▶ **Available records**:

——————

Lemma safe_audit actor event id : safe strict (auditAction opts actor event id) (fun _ => True).
Proof. unfold auditAction. safe_go. Qed.

Lemma safe_prepare request plan confirmation : safe strict (Prepare opts request plan confirmation) (fun _ => True).
Proof.
  unfold Prepare. safe_go. eapply swp_mono; [apply safe_audit|]. intros [a|e] _; [apply safe_acquire|done].
Qed.

Lemma safe_begin_rollback id rev from binding :
  live from = true -> from = StateReconcileRequired \/ strict = false -> safe strict (beginRollback opts id rev from binding) (fun _ => True).
Proof.
  intros Hl Hs. unfold beginRollback. safe_go.
  - simpl. split; [done|]. destruct Hs as [->| ->]; [by left|right; done].
  - apply safe_set; [|done]. match goal with H : rely _ _ _ |- _ => simpl in H; by rewrite H end.
Qed.

Lemma safe_heartbeat id rev : safe strict (Heartbeat opts id rev) (fun _ => True).
Proof.
  unfold Heartbeat. safe_go. apply swp_act; [|safe_go]. intros [g m] Hm. simpl. destruct (same_active _ _); [|done].
  apply (mem_ok_set _ (mkProcState g m)); [|done]. match goal with H : rely _ _ _ |- _ => simpl in H end. by apply non_terminal_live.
Qed.

Lemma safe_forget id rev actor confirmation : safe strict (ForgetState opts id rev actor confirmation) (fun _ => True).
Proof. unfold ForgetState. safe_go. eapply swp_mono; [apply safe_audit|]. intros [a|e] _; safe_go. Qed.

Lemma safe_force_unlock id rev actor confirmed : safe strict (ForceUnlock opts id rev actor confirmed) (fun _ => True).
Proof.
  unfold ForceUnlock. safe_go. intros [g m] Hm. simpl. apply mem_ok_release.
  destruct (same_active _ (mActive m)); (apply (mem_ok_manager g g m); [|done]); [right; reflexivity|left; reflexivity].
Qed.

Lemma safe_validate id inst kind rev allow : safe strict (validateHelperLock opts id inst kind rev allow) (fun _ => True).
Proof. unfold validateHelperLock. safe_go. Qed.

(** Recovery never asks for the runtime to be restored. *)
Lemma safe_attempt item : safe strict (attemptRecoveryRollback item) (fun f => f.1 <> StateRestoringRuntime).
Proof. unfold attemptRecoveryRollback. safe_go. Qed.

Lemma safe_target item : safe strict (recoveryTarget item) (fun _ => True).
Proof. unfold recoveryTarget. safe_go. Qed.

Lemma safe_rolling_back item : safe strict (recoverRollingBack opts item) (fun _ => True).
Proof.
  unfold recoverRollingBack. safe_go.
  - split; [done|right]. intros _ _ s ->%list_elem_of_singleton. done.
  - apply safe_set; [match goal with H : rely _ _ _ |- _ => simpl in H; by rewrite H end|]. apply swp_bind.
    eapply swp_mono; [apply safe_attempt|]. intros f Hf. apply swp_bind. apply safe_transition; [done|]. intros r. safe_go.
Qed.

Lemma latest_live claimed s : live (olState claimed) = true -> mem_ok s -> live (olState (latest claimed (psManager s))) = true.
Proof. intros Hc Hm. unfold latest. destruct (mActive (psManager s)) as [a|] eqn:E; [|done]. destruct (String.eqb _ _); [by apply Hm|done]. Qed.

——————

▶ **Task**:
What is needed is each line of the entries that contains the word "validateHelperLock".

▶ **Finished exercise**:
Lemma safe_validate id inst kind rev allow : safe strict (validateHelperLock opts id inst kind rev allow) (fun _ => True).
Proof. unfold validateHelperLock. safe_go. Qed.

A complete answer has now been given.